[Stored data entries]
(** The workers of a configuration, with the states they start in. *)
Definition workers_of (c : Config) (q : Q) : list (Worker (worker_state Q) unit * worker_state Q) :=
  (log_worker, LogState []) ::
  if OEEEnabled c
  then [(oee_worker (OEEStateTopic c),
         OeeState {| IngestState.store := q; observer := NewEngine (OEETickInterval c) |})]
  else [].

(** ** What [InitModules] makes of a valid configuration *)

Definition built (c : Config) (st : St) (q : Q) : Modules St Q :=
  let n := Z.to_nat (QueueBufferSize c) in {|
  Pipeline := NewPipeline (CfgTopics c) st n;
  Fan := NewFanOut (make_chan n) (workers_of c q);
  mod_server := {| auth := NewEnvAuthenticator (CfgUsername c) (CfgPassword c);
                   timezone := CfgTimezone c |};
  mod_topics := {| allowed := list_to_set (CfgTopics c); owners := ∅ |};
  ClientMgr := NewClientManager (MaxClients c);
  MsgChan := make_chan n
|}.

Lemma InitModules_cases c st q db : valid c →
  match InitModules c st q db with
  | Panics => QueueBufferSize c < 0 ∨ chan_limit < QueueBufferSize c
  | Fails e => e = ErrInvalidTopicCount ∧ (5 < length (CfgTopics c))%nat ∧
      0 ≤ QueueBufferSize c ≤ chan_limit
  | Initialised m db' =>
      0 ≤ QueueBufferSize c ≤ chan_limit ∧ (length (CfgTopics c) ≤ 5)%nat ∧ m = built c st q ∧
      (db' ≠ db → OEEEnabled c = true ∧ OEEShiftsPath c ≠ ""%string)
  end.
Proof.
  intros Hc. unfold InitModules. destruct (Z.ltb_spec (QueueBufferSize c) 0); [by left|].
  destruct (Z.ltb_spec chan_limit (QueueBufferSize c)); [by right|]. cbn [orb].
  destruct (if OEEEnabled c then _ else _) as [ws db'] eqn:Hb.
  assert (ws = workers_of c q ∧ (db' ≠ db → OEEEnabled c = true ∧ OEEShiftsPath c ≠ ""%string))
    as [-> Hdb].
  { unfold workers_of, buildOEEModules in *. destruct (OEEEnabled c); injection Hb as <- <-; [|done].
    split; [done|]. case_bool_decide; done. }
  destruct (decide (length (CfgTopics c) ≤ 5)%nat) as [H5|H5].
  - rewrite valid_registry by done. done.
  - unfold NewTopicRegistry. destruct (Nat.ltb_spec 5 (length (CfgTopics c))); [|lia].
    rewrite orb_true_r. done.
Qed.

#### [WHAT TO WORK ON]
Lines to set down from above: the line with "0 ≤ QueueBufferSize c ≤ chan_limit ∧", the line with "destruct (decide (length", and every line between, each exactly as written.

#### [TASK OUTPUT]
      0 ≤ QueueBufferSize c ≤ chan_limit ∧ (length (CfgTopics c) ≤ 5)%nat ∧ m = built c st q ∧
      (db' ≠ db → OEEEnabled c = true ∧ OEEShiftsPath c ≠ ""%string)
  end.
Proof.
  intros Hc. unfold InitModules. destruct (Z.ltb_spec (QueueBufferSize c) 0); [by left|].
  destruct (Z.ltb_spec chan_limit (QueueBufferSize c)); [by right|]. cbn [orb].
  destruct (if OEEEnabled c then _ else _) as [ws db'] eqn:Hb.
  assert (ws = workers_of c q ∧ (db' ≠ db → OEEEnabled c = true ∧ OEEShiftsPath c ≠ ""%string))
    as [-> Hdb].
  { unfold workers_of, buildOEEModules in *. destruct (OEEEnabled c); injection Hb as <- <-; [|done].
    split; [done|]. case_bool_decide; done. }
  destruct (decide (length (CfgTopics c) ≤ 5)%nat) as [H5|H5].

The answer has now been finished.